You can check out all of those links if you want to but here’s the gist of what I discovered.

So, until fairly recently, “dinner” referred to the midday meal and “supper” referred to the evening meal. “Supper” originally meant “evening meal”. That’s why churches have “The Lord’s Supper” and not “The Lord’s Dinner”. “Dinner” has traditionally meant the largest meal of the day which MAY make you think that “dinner” is the evening meal. Ah, ha! Except that the evening meal wasn’t always the biggest meal. For most of history, especially when most people worked an agrarian lifestyle on farms, the midday meal was the biggest meal of the day. You’d work in the field in the morning and come inside around noon when the heat would be at its worst. You’d eat the largest meal you were going to have, “dinner”. Then, you’d return to the fields, work until the sun began to go down and then return home where you would have a lighter meal, “supper”, before bedtime. This whole “stay out of the sun when it’s the hottest” philosophy is also where the Spanish tradition of “siesta” got started. I guess it was so hot in Spain, Mexico and South America that staying inside for a meal wasn’t enough. You also had to lay down for a nap which sounds AMAZING.

Gradually, with the Industrial Revolution and more and more people going to work in factories rather than on farms, coming back home in the middle of the day wasn’t feasible so people would take a light meal to work and then have the big meal when they got back home in the evening. So, “dinner” was still the big meal of the day, they just started having it at night instead of at midday. UNLESS…

…you didn’t get a job in the town or city and continued to work a rural agrarian schedule, which is what MY FAMILY DID RIGHT UP UNTIL 1956 when my dad got a job in a factory. So, calling the midday meal “dinner” was just a hold-over from when he was a kid.
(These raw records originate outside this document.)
Lemma HandleEvent_decodes_witness :
  let e := EvSetup 0x80 6 0x0100 0 64 in
  let w := driver_world [Ok (event_bytes e [])] in
  HandleEvent generic_device w =
    HandleSetup generic_device 0x80 6 0x0100 0 64
      (set_chip (set_dr_env (mkTrace [ReadCall 3 12] []) (w_chip w)) w).
Proof.
  intros e w.
  apply (HandleEvent_decodes generic_device 3 w (mkTrace [ReadCall 3 12] []) (event_bytes e []))
    with (e := e) (pad := []); try reflexivity.
  split_and!; done || lia.
Defined.

Lemma HaltEndpoint_raises_witness :
  let d := set_dr_ep_fds {[inl 0x81 := [4; 0; 0]]} (bound_driver []) in
  let w := set_chip d (driver_world []) in
  gadgetfs_HaltEndpoint 0x81 w = (Raise (ValueError "too many values to unpack"), w).
Proof.
  intros d w. apply (HaltEndpoint_raises 0x81 w). intros k t.
  change ((({[inl 0x81 := [4; 0; 0]]} : gmap ep_key (list Z)) !! k = Some t) →
    ∃ addr fd child pipe, k = inl addr ∧ t = [fd; Z.of_nat child; Z.of_nat pipe]).
  intros [<- <-]%lookup_singleton_Some. by exists 0x81, 4, 0%nat, 0%nat.
Defined.
End witnesses.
I heard HIM call “lunch” “dinner” so often that sometimes I still do it today. Funnily enough, I can remember asking my grandfather, who was a farmer his whole life, what time “lunch” was. I now realize that the disdainful look on his face was because the word “lunch” sounded exceedingly effete and “city-fied” to him. It’s the kind of the look I give when I hear a millennial talk about “selfies” and (shudder) “a living wage”.